_Task objective_: Starting at the top of the entries below, print each line exactly until the line with "induction fuel as [|fuel IH]; intros suf d res" has been printed too.

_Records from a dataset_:
(** A path that the driver has read to its end with a result, read as the
    beginning of a longer path: the driver goes on from that result. *)
Lemma child_extend (fuel : nat) :
  forall suf d res pre res',
    child fuel (cur d res pre suf) = (Returns tt, cur d res' (pre ++ suf) "") ->
    forall q F,
      seg_start q -> (String.length (suf ++ q) < F)%nat ->
      child F (cur d res pre (suf ++ q)) = child F (cur d res' (pre ++ suf) q).
Proof.
  induction fuel as [|fuel IH]; intros suf d res pre res' Hrun0 q F Hq HF;
    [discriminate|].
  rewrite child_unfold, at_end_cur in Hrun0. destruct suf as [|c0 s0] eqn:Esuf.
  { rewrite str_app_nil_l, str_app_nil_r.
    assert (res = res') as <-; [|reflexivity].
    apply (f_equal snd) in Hrun0. apply (f_equal results) in Hrun0. exact Hrun0. }
  rewrite <- Esuf in *. assert (Hne : suf <> "") by (rewrite Esuf; discriminate).
  clear Esuf c0 s0.
  destruct F as [|F]; [lia|].
  rewrite child_unfold, at_end_cur.
  replace (match (suf ++ q)%string with "" => true | _ => false end) with false
    by (destruct suf; [congruence | reflexivity]).
  destruct (segment_spec suf Hne) as [Hfail|(deep & k & mid & rest & Hsuf & Hmid & Hrun)].
  - destruct (Hfail pre) as (e & mid & rest & He & _ & Hraise).
    unfold bind in Hrun0. rewrite Hraise in Hrun0. discriminate.
  - pose proof (Hrun d res pre "" I) as Hrun1. rewrite !str_app_nil_r in Hrun1.
    unfold bind in Hrun0. rewrite Hrun1 in Hrun0.
    unfold bind at 1. rewrite (Hrun d res pre q Hq).
    destruct (select deep k res) as [v|e|]; cbn [selected] in *; try discriminate.
    pose proof (mid_shortens _ _ _ Hsuf Hmid) as Hlen.
    rewrite Hsuf, str_app_assoc in HF. rewrite !str_length_app in HF.
    assert (Hm1 : (0 < String.length mid)%nat)
      by (destruct mid; [congruence | simpl; lia]).
    rewrite (IH rest d v (pre ++ mid)%string res').
    + rewrite Hsuf, <- str_app_assoc. apply child_fuel; lia.
    + rewrite Hrun0. now rewrite Hsuf, str_app_assoc.
    + exact Hq.
    + rewrite str_length_app. lia.
Qed.

(** The driver works on each result separately: run on two result sets
    put together, it returns what it returns on each, put together. *)
Lemma child_hom (fuel : nat) :
  forall suf d d1 d2 res1 res2 pre pre1 pre2,
    (String.length suf < fuel)%nat ->
    outs (child fuel (cur d (res1 ++ res2) pre suf))
    = match outs (child fuel (cur d1 res1 pre1 suf)),
            outs (child fuel (cur d2 res2 pre2 suf)) with
      | Some a, Some b => Some (a ++ b)
      | _, _ => None
      end.
Proof.
  induction fuel as [|fuel IH]; intros suf d d1 d2 res1 res2 pre pre1 pre2 Hfuel;
    [lia|].
  rewrite !child_unfold, !at_end_cur. destruct suf as [|c0 s0] eqn:Esuf; [reflexivity|].
  rewrite <- Esuf in *. assert (Hne : suf <> "") by (rewrite Esuf; discriminate).
  clear Esuf c0 s0.
  destruct (segment_spec suf Hne) as [Hfail|(deep & k & mid & rest & Hsuf & Hmid & Hrun)].
  - destruct (Hfail pre) as (e & mid & rest & _ & _ & Hraise).
    destruct (Hfail pre1) as (e1 & mid1 & rest1 & _ & _ & Hraise1).
    unfold bind. now rewrite Hraise, Hraise1.
  - pose proof (Hrun d (res1 ++ res2) pre "" I) as H0.
    pose proof (Hrun d1 res1 pre1 "" I) as H1.
    pose proof (Hrun d2 res2 pre2 "" I) as H2.
    rewrite !str_app_nil_r in H0, H1, H2.
    unfold bind. rewrite H0, H1, H2, select_app.
    pose proof (mid_shortens _ _ _ Hsuf Hmid) as Hlen.
    destruct (select deep k res1) as [v1|e1|]; cbn [selected outcome_app];
      [|reflexivity|reflexivity].
    destruct (select deep k res2) as [v2|e2|]; cbn [selected].
    + apply IH. lia.
    + destruct (outs (child fuel (cur d1 v1 (pre1 ++ mid) rest))); reflexivity.
    + destruct (outs (child fuel (cur d1 v1 (pre1 ++ mid) rest))); reflexivity.
Qed.

(** ** Paths, segment after segment *)

Lemma query_no_dollar (d : Json) (p : string) :
  String.get 0 p <> Some "$"%char ->
  query d p
  = Raises (ParseError "Expected '$' at the beginning of JSONPath (pos 0).").
Proof.
  intros H. unfold query, run_query, Runner_query.
  rewrite new_runner_cur. unfold bind at 1. unfold get at 1.
  unfold bind at 1. unfold put at 1.
  change (set_results (data (cur d nil "" p) :: nil) (cur d nil "" p))
    with (cur d (d :: nil) "" p).
  unfold bind at 1. rewrite consume_cur_miss by exact H. reflexivity.
Qed.

Lemma query_child (d : Json) (p0 : string) :
  query d (String "$" p0)
  = match child (S (S (String.length p0))) (cur d (d :: nil) "$" p0) with
    | (Returns _, r') => Returns (results r')
    | (Raises e, _) => Raises e
    | (OutOfFuel, _) => OutOfFuel
    end.
Proof.
  destruct (child _ _) as [o r'] eqn:E.
  rewrite (query_via_child _ _ _ _ E). destruct o; reflexivity.
Qed.

Lemma query_returns_inv (d : Json) (p : string) (rs : list Json) :
  query d p = Returns rs ->
  exists p0,
    p = String "$" p0
    /\ child (S (S (String.length p0))) (cur d (d :: nil) "$" p0)
       = (Returns tt, cur d rs ("$" ++ p0) "").
Proof.
  intros H. destruct (decide (String.get 0 p = Some "$"%char)) as [Hd|Hd].
  2:{ rewrite query_no_dollar in H by exact Hd. discriminate. }
  destruct p as [|c p0]; [discriminate|]. simpl in Hd. injection Hd as ->.
  exists p0. split; [reflexivity|].
  rewrite query_child in H.
  destruct (child_outcome (S (S (String.length p0))) p0 d (d :: nil) "$")
    as (o & r' & Hchild & Ho); [lia|].
  rewrite Hchild in *. destruct o as [[]|e|]; [|discriminate|contradiction].
  destruct Ho as [res' ->]. injection H as ->. reflexivity.
Qed.

Lemma outs_child_query (fuel : nat) (r : Json) (q : string) (out : list Json) :
  (String.length q < fuel)%nat ->
  query r (String "$" q) = Returns out ->
  outs (child fuel (cur r (r :: nil) "$" q)) = Some out.
Proof.
  intros Hfuel H. apply query_returns_inv in H as (p0 & [= <-] & Hchild).
  rewrite (child_fuel fuel (S (S (String.length q)))) by lia.
  now rewrite Hchild.
Qed.

(** The driver run on no result at all, where [parse] accepts the rest of
    the path. *)
Lemma child_on_nothing (fuel : nat) (d : Json) (pre q : string) :
  (String.length q < fuel)%nat ->
  parse (String "$" q) = Returns tt ->
  outs (child fuel (cur d nil pre q)) = Some nil.
Proof.
  intros Hfuel Hparse. unfold parse in Hparse.
  destruct (query (JObject nil) (String "$" q)) as [out| |] eqn:E; try discriminate.
  apply (outs_child_query fuel) in E; [|exact Hfuel].
  pose proof (child_hom fuel q (JObject nil) d (JObject nil) nil (JObject nil :: nil)
                "$" pre "$" Hfuel) as H1.
  cbn [app] in H1. rewrite E in H1.
  destruct (outs (child fuel (cur d nil pre q))) as [a|] eqn:Ea; [|discriminate].
  pose proof (child_hom fuel q d d d nil nil pre pre pre Hfuel) as H2.
  cbn [app] in H2. rewrite Ea in H2. injection H2 as H2.
  apply (f_equal (@List.length Json)) in H2. rewrite length_app in H2.
  destruct a; [reflexivity | simpl in H2; lia].
Qed.

Lemma child_on_each (fuel : nat) (d : Json) (pre q : string) (rs : list Json) :
  (String.length q < fuel)%nat ->
  parse (String "$" q) = Returns tt ->
  (forall r, In r rs -> exists out, query r (String "$" q) = Returns out) ->
  outs (child fuel (cur d rs pre q)) = Some (flat_map (continued q) rs).
Proof.
  intros Hfuel Hparse. induction rs as [|r rs IH]; intros Hall.
  - now apply child_on_nothing.
  - change (r :: rs) with ((r :: nil) ++ rs).
    rewrite (child_hom fuel q d r d (r :: nil) rs pre "$" pre Hfuel).
    destruct (Hall r) as [out Hout]; [now left|].
    rewrite (outs_child_query fuel r q out Hfuel Hout).
    rewrite IH by (intros r' Hr'; apply Hall; now right).
    cbn [app flat_map]. unfold continued at 2. now rewrite Hout.
Qed.
Definition some_calls : list ThreadSafeBuffer.Op :=
  [ThreadSafeBuffer.Push 9; ThreadSafeBuffer.Size; ThreadSafeBuffer.Pop 0;
   ThreadSafeBuffer.Pop 0].
End Stage.

(** ** The unit tests of test/test_mutex_guard.cpp, run on the reference
    kernel *)

Module UnitTests.
Import Kernel.
Import Scenes.
#[local] Existing Instance release_build.

(** [test_mutex_guard_acquires_lock] *)
Example test_mutex_guard_acquires_lock :
  MutexGuard.hasLock (value (MutexGuard.ctor testMutex 100 idle)) = true.
Proof. reflexivity. Qed.

(** [test_mutex_guard_releases_on_destruction]: after the scope the mutex
    can be taken again. *)
Example test_mutex_guard_releases_on_destruction :
  let o := MutexGuard.lifetime testMutex 100 [] idle in
  fst (xSemaphoreTake testMutex 0 (world o)) = pdTRUE.
Proof. vm_compute. reflexivity. Qed.

(** [test_mutex_guard_timeout]: the mutex is taken by hand first. *)
Example test_mutex_guard_timeout :
  let k := snd (xSemaphoreTake testMutex 4294967295 idle) in
  MutexGuard.hasLock (value (MutexGuard.ctor testMutex 10 k)) = false.
Proof. vm_compute. reflexivity. Qed.

(** [test_mutex_guard_null_handle] *)
Example test_mutex_guard_null_handle :
  let guard := value (MutexGuard.ctor nullptr 100 idle) in
  MutexGuard.hasLock guard = false /\ MutexGuard.isValid guard = false.
Proof. split; reflexivity. Qed.

(** [test_mutex_guard_unlock] and [test_mutex_guard_double_unlock_safe] *)
Example test_mutex_guard_double_unlock_safe :
  let o := (guard <- MutexGuard.ctor testMutex 100 ;;
            MutexGuard.run [CallUnlock; CallUnlock] guard) idle in
  MutexGuard.hasLock (value o) = false
  /\ calls o = [EvTake testMutex 100 pdTRUE; EvGive testMutex pdTRUE].
Proof. vm_compute. split; reflexivity. Qed.

(** The nesting of [recursiveFunction] in examples/basic_usage.cpp: an
    inner recursive guard over the same handle lives and dies inside the
    outer one; the depth is in the kernel, the guards hold a flag each. *)
Example recursive_guards_nest :
  let outer := RecursiveMutexGuard.ctor testMutex 100 idle in
  let inner := RecursiveMutexGuard.lifetime testMutex 100 [] (world outer) in
  let after := RecursiveMutexGuard.dtor (value outer) (world inner) in
  calls inner = [EvTakeRecursive testMutex 100 pdTRUE;
                 EvGiveRecursive testMutex pdTRUE]
  /\ owners (world outer) !! testMutex = Some (0%nat, 1%nat)
  /\ owners (world inner) !! testMutex = Some (0%nat, 1%nat)
  /\ owners (world after) !! testMutex = None.
Proof. vm_compute. repeat split; reflexivity. Qed.
(** * memquery.c: reading [/proc/meminfo]

    A shallow embedding of [getAvailableMemory] and of [main]
    (src/sources/memquery.c) and of the C library calls they make
    ([fopen], [fgets], [sscanf], [fclose], [printf]), followed by the
    properties of the two.

    Conventions.
    - [long] is the 64-bit two's complement integer of LP64 Linux, carried
      as a [Z]; [%ld] saturates on overflow as glibc's [strtol] does, and
      the product of line 69 wraps around.
    - The caller's [long] cells live in a heap [gmap loc Z]; a pointer is
      an [option loc], [None] being [NULL].
    - The file is a string of characters; [fgets] hands it out in buffers
      of at most 511 characters, each ending at a newline when one is
      met.  Such a buffer is what the routine treats as a line.
    - Every library call on the file is recorded in a log, so that what
      the routine did (and did not do) to its source can be stated.
    - The locals of [main] are cells of the same heap, at addresses of
      their own, holding indeterminate values at the start; what [main]
      writes is kept with the world.

    Layout: the library model, the world, the routine, the notions the
    properties are stated with; then the facts that reduce a call to a
    fold over the buffers read; then the properties, each with an
    instance on a concrete source. *)

From Stdlib Require Import ZArith String Ascii List Lia Bool Permutation.
From Stdlib Require Import DecimalString DecimalN DecimalPos.
From stdpp Require Import base option list gmap.

Local Open Scope string_scope.
Local Open Scope Z_scope.

#[local] Arguments String.append !_ _ / : simpl nomatch.

(* ===================================================================== *)
(** ** The C library, as far as the routine uses it *)
(* ===================================================================== *)

Module CLib.

(** *** [long] *)

Definition LONG_MAX : Z := 2 ^ 63 - 1.
Definition LONG_MIN : Z := - 2 ^ 63.

Definition in_long (z : Z) : Prop := LONG_MIN <= z <= LONG_MAX.

(** What [strtol] stores for a numeral whose value is [z]. *)
Definition long_saturate (z : Z) : Z := Z.max LONG_MIN (Z.min LONG_MAX z).

(** Two's complement reduction to 64 bits. *)
Definition long_wrap (z : Z) : Z := (z + 2 ^ 63) mod 2 ^ 64 - 2 ^ 63.

Definition long_mul (a b : Z) : Z := long_wrap (a * b).

(** *** Character classes ("C" locale) *)

Definition newline : ascii := "010"%char.

Definition isspace (c : ascii) : bool :=
  let n := nat_of_ascii c in
  ((9 <=? n) && (n <=? 13))%nat || (n =? 32)%nat.

Definition isdigit (c : ascii) : bool :=
  let n := nat_of_ascii c in
  ((48 <=? n) && (n <=? 57))%nat.

Definition digit_value (c : ascii) : Z := Z.of_nat (nat_of_ascii c) - 48.

(** *** [sscanf] *)

Fixpoint skip_space (s : string) : string :=
  match s with
  | String c s' => if isspace c then skip_space s' else s
  | EmptyString => s
  end.

(** The longest run of digits at the head of [s], accumulated in base
    ten onto [acc]; what follows it is returned too. *)
Fixpoint scan_digits (s : string) (acc : Z) : Z * string :=
  match s with
  | String c s' =>
      if isdigit c then scan_digits s' (acc * 10 + digit_value c)
      else (acc, s)
  | EmptyString => (acc, s)
  end.

Definition starts_with_digit (s : string) : bool :=
  match s with
  | String c _ => isdigit c
  | EmptyString => false
  end.

(** The subject sequence of [%ld], white space already skipped: an
    optional sign and at least one digit. *)
Definition scan_long (s : string) : option (Z * string) :=
  let '(negative, body) :=
    match s with
    | String "-" s' => (true, s')
    | String "+" s' => (false, s')
    | _ => (false, s)
    end in
  if starts_with_digit body then
    let '(magnitude, rest) := scan_digits body 0 in
    Some (long_saturate (if negative : bool then - magnitude else magnitude), rest)
  else None.

(** A format is a sequence of directives.  Only [%ld] is a conversion
    here: it is the only one the routine's formats contain. *)
Inductive directive : Type :=
| DLit (c : ascii)
| DSpace
| DLong.
(** ** Tables as their contents

    The functions of [typedDicts.ts] hand out tables of entry objects; the
    definitions below name the entries behind the references, which is what a
    caller reads. *)
Module Views.
Import Types TypedDicts.

(** The table that starts empty and has the pairs set in order. *)
Definition tableOf {V : Type} (pairs : list (string * V)) : JsMap.t V :=
  fold_left (fun m kv => JsMap.set (fst kv) (snd kv) m) pairs JsMap.empty.

(** What the subscript check relies on of [addendum.isEmpty()]: an addendum
    that holds a message is not empty, and one that holds no message and has
    no child is empty.  Nothing is assumed about an addendum that holds no
    message itself and has children. *)
Definition emptyWithoutMessages (isEmpty : DiagnosticAddendum -> bool) : Prop :=
  (forall diag, messages diag <> [] -> isEmpty diag = false) /\
  (forall diag, messages diag = [] -> childAddenda diag = [] -> isEmpty diag = true).

(** A subscript with exactly one item, which is a simple argument without
    keyword, and no trailing comma: the shape that
    [getTypeOfIndexedTypedDict] handles. *)
Definition singleItem (node : IndexNode.t) (item : Argument.t) : Prop :=
  IndexNode.items node = [item] /\
  IndexNode.trailingComma node = false /\
  Argument.name item = None /\
  Argument.argumentCategory item = SimpleArgument.

(** A diagnostic of a subscript check, as [evaluator.addDiagnostic] gets it. *)
Definition subscriptReport (rule : DiagnosticRule) (message : LocMessage)
    (addendum : DiagnosticAddendum) (node : IndexNode.t) : ReportedDiagnostic :=
  {| rule := rule; message := message; addendum := addendum;
     errorNode := IndexNode.id node |}.

(** An addendum that holds the given messages and nothing else. *)
Definition addendumOf (messages : list LocAddendum) : DiagnosticAddendum :=
  {| messages := messages; range := None; childAddenda := [] |}.

(** The names under which [synthesizeTypedDictClassMethods] may store a
    method. *)
Definition synthesizedNames : list string :=
  ["__init__"; "__new__"; "get"; "pop"; "setdefault"; "__delitem__"; "update";
   "clear"; "popitem"].

(** The key is a string literal that spells [name]. *)
Definition namesKey (store : Store) (name : string) (key : TypeResultWithNode.t)
  : bool :=
  match stringLiteralKey store (TypeResult.type key) with
  | Some keyValue => String.eqb keyValue name
  | None => false
  end.

(** The required entries that none of the keys names, in table order. *)
Definition missingKeys (store : Store) (declared : JsMap.t TypedDictEntry)
    (keyTypes : list TypeResultWithNode.t) : list string :=
  map fst
    (List.filter
       (fun kv => TypedDictEntry.isRequired (snd kv)
                  && negb (existsb (namesKey store (fst kv)) keyTypes))
       declared).

(** Narrowed entries that come from the keys of a construction: each one
    stands for a key that names a declared entry that is not required, and
    holds the type of the value supplied for it; and each such key has one. *)
Definition narrowedFrom (store : Store) (declared : JsMap.t TypedDictEntry)
    (keyTypes valueTypes : list TypeResultWithNode.t)
    (narrowed : JsMap.t TypedDictEntry) : Prop :=
  (forall name entry, JsMap.get name narrowed = Some entry ->
     TypedDictEntry.isProvided entry = true /\
     TypedDictEntry.isRequired entry = false /\
     (exists declaredEntry,
        JsMap.get name declared = Some declaredEntry /\
        TypedDictEntry.isRequired declaredEntry = false) /\
     exists index (key value : TypeResultWithNode.t),
       keyTypes !! index = Some key /\
       stringLiteralKey store (TypeResult.type key) = Some name /\
       valueTypes !! index = Some value /\
       TypedDictEntry.valueType entry = TypeResult.type value /\
       TypedDictEntry.isReadOnly entry = TypeResult.isReadOnly value) /\
  (forall index (key : TypeResultWithNode.t) name declaredEntry,
     keyTypes !! index = Some key ->
     stringLiteralKey store (TypeResult.type key) = Some name ->
     JsMap.get name declared = Some declaredEntry ->
     TypedDictEntry.isRequired declaredEntry = false ->
     is_Some (JsMap.get name narrowed)).

Section WithUtils.
Context (utils : TypeUtils) (evaluator : TypeEvaluator).
Lemma not_literal_char_facts (c : ascii) :
  may_be_in_int_literal c = false →
  PyInt.digit c = None ∧ PyInt.is_space c = false
  ∧ Ascii.eqb c underscore = false ∧ c ≠ "-"%char ∧ c ≠ "+"%char.
Proof.
  destruct c as [[] [] [] [] [] [] [] []]; vm_compute; intros H;
    try discriminate H; by split_and!.
Qed.

Lemma str_In_cons (c a : ascii) (s : string) :
  In c (list_ascii_of_string (String a s)) ↔ c = a ∨ In c (list_ascii_of_string s).
Proof. simpl. split; intros [?|?]; auto. Qed.

Lemma lstrip_space_keeps (c : ascii) (s : string) :
  PyInt.is_space c = false → In c (list_ascii_of_string s) →
  In c (list_ascii_of_string (PyInt.lstrip_space s)).
Proof.
  intros Hc. induction s as [|a s IH]; [done|]. intros Hin.
  cbn [PyInt.lstrip_space]. destruct (PyInt.is_space a) eqn:Ha; [|exact Hin].
  apply IH. apply str_In_cons in Hin as [->|Hin]; [congruence|exact Hin].
Qed.

Lemma digits_not_literal (c : ascii) (s : string) (acc : Z) (prev : bool) :
  may_be_in_int_literal c = false → In c (list_ascii_of_string s) →
  PyInt.digits acc prev s = None.
Proof.
  intros Hc. destruct (not_literal_char_facts c Hc) as (Hdig & Hsp & Hund & _ & _).
  revert acc prev. induction s as [|a s IH]; intros acc prev Hin; [done|].
  cbn [PyInt.digits].
  destruct (PyInt.digit a) as [d|] eqn:Ha.
  { apply IH. apply str_In_cons in Hin as [->|Hin]; [congruence|exact Hin]. }
  destruct (Ascii.eqb a underscore) eqn:Hau.
  { assert (In c (list_ascii_of_string s)) as Hin'.
    { apply str_In_cons in Hin as [->|Hin]; [congruence|exact Hin]. }
    destruct prev; [|done]. destruct s as [|b s']; [done|].
    destruct (PyInt.digit b); [|done]. by apply IH. }
  destruct (prev && PyInt.is_space a) eqn:Hsa; [|done].
  apply andb_true_iff in Hsa as [_ Hsa].
  assert (In c (list_ascii_of_string s)) as Hin'.
  { apply str_In_cons in Hin as [->|Hin]; [congruence|exact Hin]. }
  apply (lstrip_space_keeps c s Hsp) in Hin'.
  by destruct (PyInt.lstrip_space s).
Qed.

Lemma int_not_literal (c : ascii) (s : string) :
  may_be_in_int_literal c = false → In c (list_ascii_of_string s) →
  PyInt.int s = None.
Proof.
  intros Hc Hin. destruct (not_literal_char_facts c Hc) as (_ & Hsp & _ & Hminus & Hplus).
  apply (lstrip_space_keeps c s Hsp) in Hin. unfold PyInt.int.
  destruct (PyInt.lstrip_space s) as [|a s']; [done|].
  destruct (Ascii.eqb a "-") eqn:Ham.
  { apply Ascii.eqb_eq in Ham as ->.
    apply str_In_cons in Hin as [?|Hin]; [done|].
    by rewrite (digits_not_literal c s' 0 false Hc Hin). }
  destruct (Ascii.eqb a "+") eqn:Hap.
  { apply Ascii.eqb_eq in Hap as ->.
    apply str_In_cons in Hin as [?|Hin]; [done|].
    exact (digits_not_literal c s' 0 false Hc Hin). }
  exact (digits_not_literal c _ 0 false Hc Hin).
Qed.
Definition step (s : system) (e : event) : system * result :=
  match e with
  | ESetAsync key value ttl =>
    let '(c, err) := SetAsync (client s) key value ttl in
    ({| client := c; backendCalls := backendCalls s |}, RError err)
  | EDelete key =>
    let '(c, err) := Delete (client s) key in
    ({| client := c; backendCalls := backendCalls s |}, RError err)
  | EStop => ({| client := Stop (client s); backendCalls := backendCalls s |}, RUnit)
  | EWorker => (workerStep s, RUnit)
  end.


(** ** Concurrent execution of the batches *)

Module Concurrent.

(** The life of the goroutine of one batch. *)
Inductive phase : Type :=
  | Pending      (* not dispatched yet *)
  | Running      (* holds its permit, executes the backend call *)
  | Finished.

#[global] Instance phase_eq_dec : EqDecision phase.
Proof. solve_decision. Defined.

(** Modelled from the spec: the gate and the dispatch of [doWithBatch]
    as a transition system.  [held] is the number of permits of the
    gate that are taken; [calls] are the [GetMulti] calls in progress on
    the client, each with the phases of its batches. *)
Record sys : Type := {
  gate : option Gate;
  held : nat;
  calls : list (list phase)
}.











(** The client starts [GetMulti] calls with the given numbers of
    batches. *)
Definition start (c : redisClient) (batches : list nat) : sys :=
  {| gate := getMultiGate c; held := O;
     calls := (λ n, replicate n Pending) <$> batches |}.

End Concurrent.




(** ** Notions used to state the properties of [GetMulti] *)

(** The contract of the backend (the response of a successful [MGet] has
    one element per key), in the weaker form that the client relies on: the
    response is no longer than the batch. *)
Definition respFits (env : callEnv) : Prop :=
  forall (start : nat) (ks : list string),
    (MGet env start ks).2 = None ->
    (length (MGet env start ks).1 <= length ks)%nat.

(** The batches of a [GetMulti] call: the index ranges on which the
    function literal has run when the call returns. *)
Definition batches (c : redisClient) (env : callEnv) (keys : list string)
  : list (nat * nat) :=
  if decide (GetMultiBatchSize (config c) <= 0) then [(O, length keys)]
  else completedBatches env (length keys) (GetMultiBatchSize (config c))
         (getMultiGate c).

(** The backend's reply within the batch [r] for position [i] of the
    keys: absent when the [MGet] of the batch failed. *)
Definition replyIn (env : callEnv) (keys : list string) (r : nat * nat) (i : nat)
  : option reply :=
  match MGet env r.1 (sliceOf keys r.1 r.2) with
  | (resp, None) => resp !! (i - r.1)%nat
  | (_, Some _) => None
  end.

Definition holds (i : nat) (r : nat * nat) : bool :=
  bool_decide (r.1 <= i < r.2)%nat.

(** The backend's reply for position [i] of the keys of a call: the reply
    within the batch that holds [i]; absent when no batch holding [i] has
    run. *)
Definition replyOf (c : redisClient) (env : callEnv) (keys : list string) (i : nat)
  : option reply :=
  r ← find (holds i) (batches c env keys);
  replyIn env keys r i.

_Solved problem_:
(** A path that the driver has read to its end with a result, read as the
    beginning of a longer path: the driver goes on from that result. *)
Lemma child_extend (fuel : nat) :
  forall suf d res pre res',
    child fuel (cur d res pre suf) = (Returns tt, cur d res' (pre ++ suf) "") ->
    forall q F,
      seg_start q -> (String.length (suf ++ q) < F)%nat ->
      child F (cur d res pre (suf ++ q)) = child F (cur d res' (pre ++ suf) q).
Proof.
  induction fuel as [|fuel IH]; intros suf d res pre res' Hrun0 q F Hq HF;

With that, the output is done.